Similar to the first point, the reason for the existence of the activation quantization is not clear until much later in the paper. This is also something that should be explained much earlier in the paper (e.g., in the introduction).

问题

Can you provide more intuition for the choice of $\gamma$ values? Why are these values chosen, and what do they represent? Further, do you have any theoretical insights into the choice of these values?
Can you clarify, more explicitly, how you arrived at 1 bit for $\gamma \in \{0.5, -0.5\}$ and 2 bits for $\gamma \in \{0.25, -0.25\}$ ? How does this relate to the $\mathbf{s}_{k-1}[m]$ variable from equation (20)?
In section 5.1, you mention hat you're training with $K=6$ transformer blocks. Later, when talking about the memory overhead, however, you denote the side information as $\{s_k\}_{k=0}^3$ . Can you clarify this? Why is the side information only stored for the first 4 blocks?

审稿意见

评分: 5置信度: 22024-11-11

The paper proposes BDIA-transformer, a novel type of reversible transformer based on the bidirectional integration approximation (BDIA). A random hyperparameter $\gamma$ is introduced per transformer block per training sample to regularize the models. The paper further performs activation quantization to allow for exact bit-level reversibility of BDIA-transformers. Empirical results show that the BDIA technique outperforms baseline transformers and reduces training memory for image classification and language translation.

优点

Clarity: The authors clearly define the problem, related work, and their proposed method with well-written equations.
Significance: The paper proposes a unique approach to achieve bit-level reversibility in transformers without architectural changes, leveraging techniques from ODE solvers and quantization.
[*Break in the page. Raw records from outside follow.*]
(** ** More on the labelled docstrings *)

Section LabelledDocstring.
Import Ast ChemToolBench Examples MoreExamples Shape.
Local Open Scope list_scope.

Abbreviation start_state := (ChemToolBench.mk_doc_state ∅ NoSection []).

Lemma doc_line_keys st line k :
  is_Some (doc_parts (doc_line st line) !! k) ->
  is_Some (doc_parts st !! k)
  \/ k = "name" \/ k = "description" \/ k = "returns".
Proof.
  unfold doc_line.
  repeat match goal with
         | |- context [if ?b then _ else _] => destruct b
         end; simpl; try tauto;
    match goal with
    | |- is_Some (<[?key := _]> _ !! k) -> _ =>
        destruct (decide (key = k)) as [<- | Hne];
          [tauto | rewrite lookup_insert_ne by exact Hne; tauto]
    end.
Qed.

Lemma fold_doc_line_keys (lines : list string) st k :
  is_Some (doc_parts (fold_left doc_line lines st) !! k) ->
  is_Some (doc_parts st !! k)
  \/ k = "name" \/ k = "description" \/ k = "returns".
Proof.
  revert st. induction lines as [|l lines IH]; intros st; simpl; [tauto |].
  intros H. apply IH in H as [H | H]; [| tauto].
  apply doc_line_keys in H. tauto.
Qed.

(** X9: the dictionary that [parse_docstring] returns has no key besides
    [name], [description], [parameters] and [returns]. *)
Theorem parse_docstring_keys d k :
  is_Some (parse_docstring d !! k) ->
  k = "name" \/ k = "description" \/ k = "parameters" \/ k = "returns".
Proof.
  unfold parse_docstring. rewrite scan_docstring_lines.
  assert (Hfold : is_Some (doc_parts (fold_left doc_line (stripped_lines d)
                                        start_state) !! k) ->
                  k = "name" \/ k = "description" \/ k = "returns").
  { intros H. apply fold_doc_line_keys in H as [[v H] | H]; [| exact H].
    simpl in H. rewrite lookup_empty in H. discriminate. }
  destruct (parameters _); [tauto |].
  destruct (decide ("parameters" = k)) as [<- | Hne]; [tauto |].
  rewrite lookup_insert_ne by exact Hne. tauto.
Qed.

Lemma parse_docstring_keys_witness :
  "returns" = "name" \/ "returns" = "description"
  \/ "returns" = "parameters" \/ "returns" = "returns".
Proof.
  apply (parse_docstring_keys returns_doc "returns").
  exists "second (int): two". reflexivity.
Defined.

(** What one trimmed line does to the list [parameters]. *)
Lemma doc_line_parameters st line :
  PyStr.strip line = line ->
  parameters (doc_line st line) = parameters st
  \/ (parameters (doc_line st line) = parameters st ++ [line]
      /\ captured line = true /\ is_label line = false).
Proof.
  intros Hs. unfold doc_line, is_label, captured.
  destruct (PyStr.startswith "Name:" line); [simpl; tauto |].
  destruct (PyStr.startswith "Description:" line); [simpl; tauto |].
  destruct (PyStr.startswith "Parameters:" line); [simpl; tauto |].
  destruct (PyStr.startswith "Returns:" line); [simpl; tauto |].
  destruct (is_parameters (current_section st)); simpl.
  - destruct (PyStr.nonempty line); simpl.
    + destruct (PyStr.contains_char ":" line); simpl.
      * rewrite Hs. tauto.
      * destruct (is_returns (current_section st)); simpl; tauto.
    + destruct (is_returns (current_section st)); simpl; tauto.
  - destruct (is_returns (current_section st) && PyStr.nonempty line
              && PyStr.contains_char ":" line); simpl; tauto.
Qed.

Lemma fold_doc_line_parameters (lines : list string) :
  forall st,
    Forall (fun l => PyStr.strip l = l) lines ->
    exists ps,
      parameters (fold_left doc_line lines st) = parameters st ++ ps
      /\ sublist ps lines
      /\ Forall (fun l => captured l = true /\ is_label l = false) ps.
Proof.
  induction lines as [|l lines IH]; intros st HS; simpl.
  - exists []. rewrite app_nil_r. repeat split; constructor.
  - inversion HS as [|? ? Hl HS']; subst.
    destruct (IH (doc_line st l) HS') as (ps & E & Hsub & Hall).
    destruct (doc_line_parameters st l Hl) as [Hp | (Hp & Hc & Hlab)].
    + exists ps. rewrite E, Hp. repeat split;
        [apply sublist_cons |]; assumption.
    + exists (l :: ps). rewrite E, Hp, <- app_assoc. repeat split.
      * apply sublist_skip. exact Hsub.
      * constructor; [split |]; assumption.
Qed.

Lemma stripped_lines_all d :
  Forall (fun l => PyStr.strip l = l) (stripped_lines d).
Proof. apply List.Forall_forall. intros l. apply stripped_lines_stripped. Qed.

Lemma join_nonempty sep p ps :
  PyStr.nonempty p = true -> PyStr.nonempty (PyStr.join sep (p :: ps)) = true.
Proof.
  intros H. unfold PyStr.join. simpl. destruct ps; [exact H |].
  destruct p; [discriminate | reflexivity].
Qed.

(** X10: the entry [parameters], when there is one, is the newline-join of
    one or more lines of the docstring, in their order, each non-empty,
    with a colon and not a label; it is never the empty text. *)
Theorem parameters_entry_is_joined_lines d v :
  parse_docstring d !! "parameters" = Some v ->
  exists ps,
    v = PyStr.join PyStr.nl ps
    /\ ps <> []
    /\ sublist ps (stripped_lines d)
    /\ Forall (fun l => captured l = true /\ is_label l = false) ps
    /\ PyStr.nonempty v = true.
Proof.
  unfold parse_docstring. rewrite scan_docstring_lines.
  destruct (fold_doc_line_parameters (stripped_lines d) start_state
              (stripped_lines_all d)) as (ps & E & Hsub & Hall).
  simpl in E. rewrite E.
  destruct ps as [|p ps].
  - rewrite fold_parameters_key. simpl. rewrite lookup_empty. discriminate.
  - rewrite lookup_insert_eq. intros [= <-].
    exists (p :: ps). repeat split; try assumption; [discriminate |].
    apply join_nonempty. inversion Hall as [|? ? [Hc _] _]; subst.
    unfold captured in Hc. apply andb_prop in Hc. tauto.
Qed.

Lemma parameters_entry_is_joined_lines_witness :
  exists ps,
    "a (int): the number" = PyStr.join PyStr.nl ps
    /\ ps <> []
    /\ sublist ps (stripped_lines described_doc)
    /\ Forall (fun l => captured l = true /\ is_label l = false) ps
    /\ PyStr.nonempty "a (int): the number" = true.
Proof.
  apply (parameters_entry_is_joined_lines described_doc). reflexivity.
Defined.

Lemma fold_doc_line_free_text (lines : list string) :
  Forall (fun l => is_label l = false) lines ->
  fold_left doc_line lines start_state = start_state.
Proof.
  induction 1 as [|l lines Hl _ IH]; simpl; [reflexivity |].
  rewrite (doc_line_plain start_state l Hl). exact IH.
Qed.

(** X11: a function whose docstring is not empty and has no label line
    yields a record: the function's name, an empty description, the
    parameter list as [inputs] and the return annotation, or [None], as
    [outputs]. *)
Theorem free_text_docstring_record fname fargs returns body d :
  get_docstring (FunctionDef fname fargs returns body) = Some d ->
  PyStr.nonempty d = true ->
  Forall (fun l => is_label l = false) (stripped_lines d) ->
  parse_docstring d = ∅
  /\ parse_function_node (FunctionDef fname fargs returns body)
     = Some (mk_tool_info (VStr fname) (VStr "")
               (VStr (PyStr.join PyStr.nl
                        (map render_param (map param_entry (args fargs)))))
               match returns with
               | Some r => VStr (unparse r)
               | None => VNone
               end).
Proof.
  intros Hdoc Hd Hfree.
  assert (E : parse_docstring d = ∅).
  { unfold parse_docstring. rewrite scan_docstring_lines.
    rewrite (fold_doc_line_free_text _ Hfree). reflexivity. }
  split; [exact E |].
  unfold parse_function_node. rewrite Hdoc, Hd, E. reflexivity.
Qed.

Lemma free_text_docstring_record_witness :
  parse_docstring free_text = ∅
  /\ parse_function_node function_free_text
     = Some (mk_tool_info (VStr "f") (VStr "") (VStr "a (int)") (VStr "str")).
Proof.
  apply (free_text_docstring_record "f"
           (positional [mk_arg "a" (Some (Name "int"))] [])
           (Some (Name "str")) [Expr (str_lit free_text); pass_stmt]
           free_text).
  - reflexivity.
  - reflexivity.
  - repeat constructor.
Defined.

Lemma doc_line_description_kept st line :
  PyStr.startswith "Description:" line = false ->
  doc_parts (doc_line st line) !! "description"
  = doc_parts st !! "description".
Proof.
  intros H. unfold doc_line. rewrite H.
  repeat match goal with
         | |- context [if ?b then _ else _] => destruct b
         end; simpl; try reflexivity; apply lookup_insert_ne; discriminate.
Qed.

Lemma fold_description_kept (lines : list string) :
  forall st,
    Forall (fun l => PyStr.startswith "Description:" l = false) lines ->
    doc_parts (fold_left doc_line lines st) !! "description"
    = doc_parts st !! "description".
Proof.
  induction lines as [|l lines IH]; intros st HF; simpl; [reflexivity |].
  inversion HF as [|? ? Hl HF']; subst.
  rewrite (IH _ HF'). apply doc_line_description_kept. exact Hl.
Qed.

Lemma parse_docstring_description d :
  parse_docstring d !! "description"
  = doc_parts (scan_docstring d) !! "description".
Proof.
  unfold parse_docstring. destruct (parameters (scan_docstring d));
    [reflexivity | apply lookup_insert_ne; discriminate].
Qed.

(** X12: the description is the last line that starts with
    [Description:], with the label removed wherever it occurs in the line,
    trimmed; the lines after it never add to it. *)
Theorem description_is_one_line
  fname fargs returns body d pre hdr rest info :
  get_docstring (FunctionDef fname fargs returns body) = Some d ->
  stripped_lines d = pre ++ hdr :: rest ->
  PyStr.startswith "Description:" hdr = true ->
  Forall (fun l => PyStr.startswith "Description:" l = false) rest ->
  parse_function_node (FunctionDef fname fargs returns body) = Some info ->
  description info
  = VStr (PyStr.strip (PyStr.replace "Description:" "" hdr)).
Proof.
  intros Hdoc Hlines Hhdr Hrest Hinfo.
  apply (parse_function_node_Some _ _ _ _ _ _ Hdoc) in Hinfo as [_ ->].
  simpl. unfold get_str.
  rewrite parse_docstring_description, scan_docstring_lines, Hlines.
  rewrite fold_left_app. simpl fold_left.
  rewrite (fold_description_kept rest _ Hrest).
  unfold doc_line at 1.
  assert (Hn : PyStr.startswith "Name:" hdr = false)
    by (eapply startswith_head; [exact Hhdr | discriminate]).
  rewrite Hn, Hhdr. simpl. rewrite lookup_insert_eq. reflexivity.
Qed.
The introduction of the binary random variables also serves as a good regularization strategy.

缺点

Lack of experiments: The paper compares BDIA-transformers with standard transformers and RevViT. It would benefit from a broader evaluation against other reversible architectures or quantization methods.
The reliance on storing lightweight side information for exact reversibility might reduce its practical applicability as depth increases. It would be nice if this trade-off between memory efficiency and information storage is more analyzed.

问题

What are the failure modes of BDIA-transformers? In which scenarios can the BDIA-transformers underperform compared to other transformers?
Could you also report the comparison of BDIA-transformers and other architectures in terms of training time and computational cost?
Minor: In Figure 3, the y-axis label should be “training loss”

撤稿通知

2024-11-22

We thank all the reviewers for their appreciation of the novelty of our new approach for designing reversible transformers that preserves architectures in the inference stage. Also we are happy that the reviewers notice the significant performance improvement of BDIA-transformer over transformer for the tested tasks on small-scale image classification and language translation.

Due to limited time to do large scale experiments in the rebuttal period, we decide to withdraw the paper and address the comments for a future submission.